El senador estaba muy dispuesto a saborear plenamente el placer de evocar para sí mismo y los demás ciertos momentos menos importantes de la historia, lo que por supuesto no solo fue tolerado, sino recibido con interés por todos. Les hizo ver, por ejemplo, que había anotado en su libreta de apuntes las señas personales más relevantes de Karl mencionadas en la carta de la cocinera, por si las necesitaba en algún momento. Ahora bien, durante la insoportable cháchara del fogonero y con el único fin de distraerse, había sacado su agenda e intentado relacionar, como jugando, con el aspecto de Karl las observaciones de la cocinera, que, claro está, no eran de una exactitud precisamente detectivesca. «¡Y así es como se encuentra a un sobrino!», concluyó en un tono especial, como si quisiera recibir una vez más felicitaciones.

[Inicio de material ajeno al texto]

(** * Dynamic Power Limiter (src/src/PowerLimiter.cpp)

    A shallow embedding of [PowerLimiterClass] and the properties of its
    control loop.

    Conventions of the model.
    - C++ [int32_t]/[uint32_t]/[uint16_t] values are integers of [Z]; every
      arithmetic operation of the source is followed by the wrap-around of
      its result type ([i32], [u32], [u16]).
    - C++ [float]/[double] values are rationals of [Q]: the model follows
      the order and the sign of the readings, not the rounding error of
      binary floating point (nor NaN or infinities).
    - [millis()] returns one value throughout a call of [loop()].
    - The member fields of [PowerLimiterClass] are the fields of the record
      of the same name; the commands handed to the inverter and the lines
      printed to [MessageOutput] are collected in two more fields.
    - An inverter is an object shared with the radio layer: the limiter
      keeps a reference ([InverterRef]) and reads the object through the
      environment of the current call. *)

From Stdlib Require Import ZArith QArith Qround Bool List Lia.
Import ListNotations.

Open Scope Z_scope.

(** ** Machine arithmetic *)

Definition u32 (z : Z) : Z := z mod 2 ^ 32.
Definition u16 (z : Z) : Z := z mod 2 ^ 16.
Definition i32 (z : Z) : Z := (z + 2 ^ 31) mod 2 ^ 32 - 2 ^ 31.

Definition in_i32 (z : Z) : Prop := - 2 ^ 31 <= z < 2 ^ 31.
Definition in_u32 (z : Z) : Prop := 0 <= z < 2 ^ 32.

(** [a < b] on floats. *)
Definition Qlt_bool (a b : Q) : bool := negb (Qle_bool b a).

(** conversion of a float to an integer: the fraction is dropped. *)
Definition Qtrunc (q : Q) : Z := Z.quot (Qnum q) (Zpos (Qden q)).

(** [round()] of <cmath>: to the nearest integer, halfway cases away from
    zero. *)
Definition round (q : Q) : Z :=
  if Qle_bool 0 q then Qfloor (q + (1 # 2))%Q else Qceiling (q - (1 # 2))%Q.

(** ** Data model *)

Inductive Status : Type :=
| Initializing
| DisabledByConfig
| DisabledByMqtt
| WaitingForValidTimestamp
| PowerMeterDisabled
| PowerMeterTimeout
| PowerMeterPending
| InverterInvalid
| InverterChanged
| InverterOffline
| InverterCommandsDisabled
| InverterLimitPending
| InverterPowerCmdPending
| InverterDevInfoPending
| InverterStatsPending
| UnconditionalSolarPassthrough
| NoVeDirect
| Settling
| Stable.

Definition Status_eqb (a b : Status) : bool :=
  match a, b with
  | Initializing, Initializing
  | DisabledByConfig, DisabledByConfig
  | DisabledByMqtt, DisabledByMqtt
  | WaitingForValidTimestamp, WaitingForValidTimestamp
  | PowerMeterDisabled, PowerMeterDisabled
  | PowerMeterTimeout, PowerMeterTimeout
  | PowerMeterPending, PowerMeterPending
  | InverterInvalid, InverterInvalid
  | InverterChanged, InverterChanged
  | InverterOffline, InverterOffline
  | InverterCommandsDisabled, InverterCommandsDisabled
  | InverterLimitPending, InverterLimitPending
  | InverterPowerCmdPending, InverterPowerCmdPending
  | InverterDevInfoPending, InverterDevInfoPending
  | InverterStatsPending, InverterStatsPending
  | UnconditionalSolarPassthrough, UnconditionalSolarPassthrough
  | NoVeDirect, NoVeDirect
  | Settling, Settling
  | Stable, Stable => true
  | _, _ => false
  end.

Inductive Mode : Type :=
| Normal
| Disabled
| UnconditionalFullSolarPassthrough.

Definition Mode_eqb (a b : Mode) : bool :=
  match a, b with
  | Normal, Normal | Disabled, Disabled
  | UnconditionalFullSolarPassthrough, UnconditionalFullSolarPassthrough => true
  | _, _ => false
  end.

Inductive LastCommandSuccess : Type := CMD_OK | CMD_NOK | CMD_PENDING.

Definition is_pending (c : LastCommandSuccess) : bool :=
  match c with CMD_PENDING => true | _ => false end.

Inductive ChannelType_t : Type := TYPE_AC | TYPE_DC.
Inductive FieldId_t : Type := FLD_UDC | FLD_PDC | FLD_PAC | FLD_EFF.
Definition ChannelNum_t : Type := nat.
Definition CH0 : ChannelNum_t := 0%nat.

(** What the limiter reads of an inverter object. *)
Record InverterAbstract : Type := mkInverter {
  serial : Z;
  isReachable : bool;
  isProducing : bool;
  getEnableCommands : bool;
  (* SystemConfigPara() *)
  getLastLimitCommandSuccess : LastCommandSuccess;
  SystemConfigPara_getLastUpdateCommand : Z;
  (* PowerCommand() *)
  getLastPowerCommandSuccess : LastCommandSuccess;
  PowerCommand_getLastUpdateCommand : Z;
  (* DevInfo() *)
  getMaxPower : Z;
  (* Statistics() *)
  Statistics_getLastUpdate : Z;
  getChannelsByType_DC : list ChannelNum_t;
  getChannelFieldValue : ChannelType_t -> ChannelNum_t -> FieldId_t -> Q
}.

Definition InverterRef : Type := nat.

Inductive DrainStrategy : Type := EMPTY_WHEN_FULL | EMPTY_AT_NIGHT.

Definition DrainStrategy_eqb (a b : DrainStrategy) : bool :=
  match a, b with
  | EMPTY_WHEN_FULL, EMPTY_WHEN_FULL | EMPTY_AT_NIGHT, EMPTY_AT_NIGHT => true
  | _, _ => false
  end.

(** The fields of [CONFIG_T] the limiter reads. *)
Record CONFIG_T : Type := mkConfig {
  PowerLimiter_Enabled : bool;
  PowerLimiter_VerboseLogging : bool;
  PowerLimiter_SolarPassThroughEnabled : bool;
  PowerLimiter_SolarPassThroughLosses : Z;
  PowerLimiter_BatteryDrainStategy : DrainStrategy;
  PowerLimiter_IsInverterBehindPowerMeter : bool;
  PowerLimiter_InverterId : Z;
  PowerLimiter_InverterChannelId : ChannelNum_t;
  PowerLimiter_TargetPowerConsumption : Z;
  PowerLimiter_TargetPowerConsumptionHysteresis : Z;
  PowerLimiter_LowerPowerLimit : Z;
  PowerLimiter_UpperPowerLimit : Z;
  PowerLimiter_BatterySocStartThreshold : Z;
  PowerLimiter_BatterySocStopThreshold : Z;
  PowerLimiter_VoltageStartThreshold : Q;
  PowerLimiter_VoltageStopThreshold : Q;
  PowerLimiter_VoltageLoadCorrectionFactor : Q;
  PowerLimiter_RestartHour : Z;
  PowerLimiter_FullSolarPassThroughSoc : Z;
  PowerLimiter_FullSolarPassThroughStartVoltage : Q;
  PowerLimiter_FullSolarPassThroughStopVoltage : Q;
  PowerMeter_Enabled : bool;
  Vedirect_Enabled : bool;
  Battery_Enabled : bool
}.

(** [struct tm], the two fields that are read. *)
Record tm : Type := mkTm { tm_hour : Z; tm_min : Z }.

(** The collaborators as one call of the limiter sees them. *)
Record Env : Type := mkEnv {
  config : CONFIG_T;
  millis : Z;
  getLocalTime : option tm;
  (* Hoymiles *)
  getInverterByPos : Z -> option InverterRef;
  deref : InverterRef -> InverterAbstract;
  (* PowerMeter *)
  getPowerTotal : Q;
  getLastPowerMeterUpdate : Z;
  (* VeDirectMppt *)
  isDataValid : bool;
  veFrame_V : Q;
  veFrame_I : Q;
  veFrame_PPV : Z;
  (* Battery.getStats() *)
  isValid : bool;
  getSoC : Z;
  getSoCAgeSeconds : Z;
  (* HuaweiCan *)
  getAutoPowerStatus : bool
}.

(** Requests handed to the inverter's command queue. *)
Inductive Command : Type :=
| sendPowerControlRequest (inv : InverterRef) (turnOn : bool)
| sendActivePowerControlRequest_AbsolutNonPersistent (inv : InverterRef) (limit : Q)
| sendRestartControlRequest (inv : InverterRef).

(** Lines written to [MessageOutput]. *)
Inductive LogMsg : Type :=
| LogStatus (s : Status)
| LogStoppingInverter
| LogStartingInverter
| LogSendInverterRestart
| LogNtpNotReady
| LogNoInverterProgrammerError
| LogScalingPowerLimit (total producing : Z)
| LogRestartDisabled
| LogRestartNoLocalTime
| LogNextInverterRestart (at_millis : Z)
| LogVerbose (site : nat).
(** C6, as claimed, fails: a window with zero elapsed time reports nothing.
    Here the clock has not moved since the window was opened: the update is
    defined, leaves the state as it is and makes no call, so no title (and in
    particular no title showing 0) is set. *)
Lemma C6_zero_window_reports_nothing :
  let s := {| viewer := set_playing true three_frames;
              lastFrameTime := 7000000000; frameCount := 0;
              fpsTimer := 7000000000 |} in
  update_frame 7000000000 s = Some (s, [])
  /\ update_frame 7000000000 s
     <> Some (s, [SDL_SetWindowTitle (window_title 0)]).
Proof. by vm_compute. Qed.

(** ** Loading *)

Lemma sort_insert_Permutation s l : sort_insert s l ≡ₚ s :: l.
Proof.
  induction l as [|t l IH]; simpl; [done|].
  destruct (String.leb s t); [done|].
  rewrite IH. apply Permutation_swap.
Qed.

Lemma sort_Permutation l : sort l ≡ₚ l.
Proof.
  induction l as [|s l IH]; simpl; [done|].
  by rewrite sort_insert_Permutation, IH.
Qed.

Lemma sort_length l : length (sort l) = length l.
Proof. by rewrite sort_Permutation. Qed.

Lemma sort_nil_inv l : sort l = [] -> l = [].
Proof.
  intros H. apply length_zero_iff_nil. rewrite <- sort_length, H. done.
Qed.

Lemma scan_directory_spec directoryPath entries paths :
  scan_directory directoryPath entries paths
  = paths ++ map (fun entry => Path.append directoryPath (fst entry))
                 (List.filter (is_candidate directoryPath) entries).
Proof.
  unfold scan_directory. revert paths.
  induction entries as [|entry rest IH]; intros paths; simpl.
  - by rewrite app_nil_r.
  - rewrite IH. unfold scan_entry, is_candidate.
    destruct (is_regular_file (snd entry)); simpl; [|done].
    destruct (is_image_extension _); simpl; [|done].
    by rewrite <- app_assoc.
Qed.

Section LoadingFacts.

Variable fs_status : string -> option fs_node.
Variable IMG_Load : string -> option SDL_Surface.
Variable SDL_CreateTextureFromSurface : SDL_Surface -> option SDL_Texture.

Local Abbreviation decode_ := (decode IMG_Load SDL_CreateTextureFromSurface).
Local Abbreviation decode_warning_ :=
  (decode_warning IMG_Load SDL_CreateTextureFromSurface).
Local Abbreviation decodes_ := (decodes IMG_Load SDL_CreateTextureFromSurface).
Local Abbreviation sources_ := (sources fs_status).

Lemma load_image_spec i path texs err :
  texs !! i = Some None ->
  load_image IMG_Load SDL_CreateTextureFromSurface i path (texs, err)
  = (<[i := decode_ path]> texs, err ++ decode_warning_ path).
Proof using Type.
  intros Hi. unfold load_image, decode, decode_warning.
  destruct (IMG_Load path) as [surface|]; simpl.
  - destruct (SDL_CreateTextureFromSurface surface); [|done].
    by rewrite app_nil_r.
  - by rewrite list_insert_id.
Qed.

Lemma load_images_spec paths : forall i texs err,
  length texs = (i + length paths)%nat ->
  (forall k, (i <= k < length texs)%nat -> texs !! k = Some None) ->
  load_images IMG_Load SDL_CreateTextureFromSurface i paths (texs, err)
  = (take i texs ++ map decode_ paths,
     err ++ concat (map decode_warning_ paths)).
Proof using Type.
  induction paths as [|path rest IH]; intros i texs err Hlen Hnull.
  - simpl in *. rewrite !app_nil_r. by rewrite take_ge by lia.
  - cbn [load_images]. simpl in Hlen.
    rewrite load_image_spec by (apply Hnull; lia).
    rewrite IH.
    + f_equal; [|by rewrite <- app_assoc].
      rewrite (take_S_r _ _ (decode_ path)).
      * rewrite take_insert_ge by lia. by rewrite <- app_assoc.
      * apply list_lookup_insert_eq. lia.
    + rewrite length_insert. lia.
    + intros k Hk. rewrite length_insert in Hk.
      rewrite list_lookup_insert_ne by lia. apply Hnull. lia.
Qed.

«¿Qué le ocurrirá ahora al fogonero?», preguntó Karl un poco al margen de la última explicación de su tío. Creía que, desde su nueva posición, podía expresar también abiertamente cuanto pensara.
«Al fogonero le ocurrirá lo que se merece», dijo el senador, «y lo que el señor capitán considere oportuno. Creo que del fogonero ya hemos tenido bastante y más que bastante, y seguro que todos los señores aquí presentes me darán la razón.»
«No es eso lo que importa en una cuestión de justicia», dijo Karl. Se hallaba entre el tío y el capitán e, influido quizá por esa posición, creía tener la decisión en sus manos.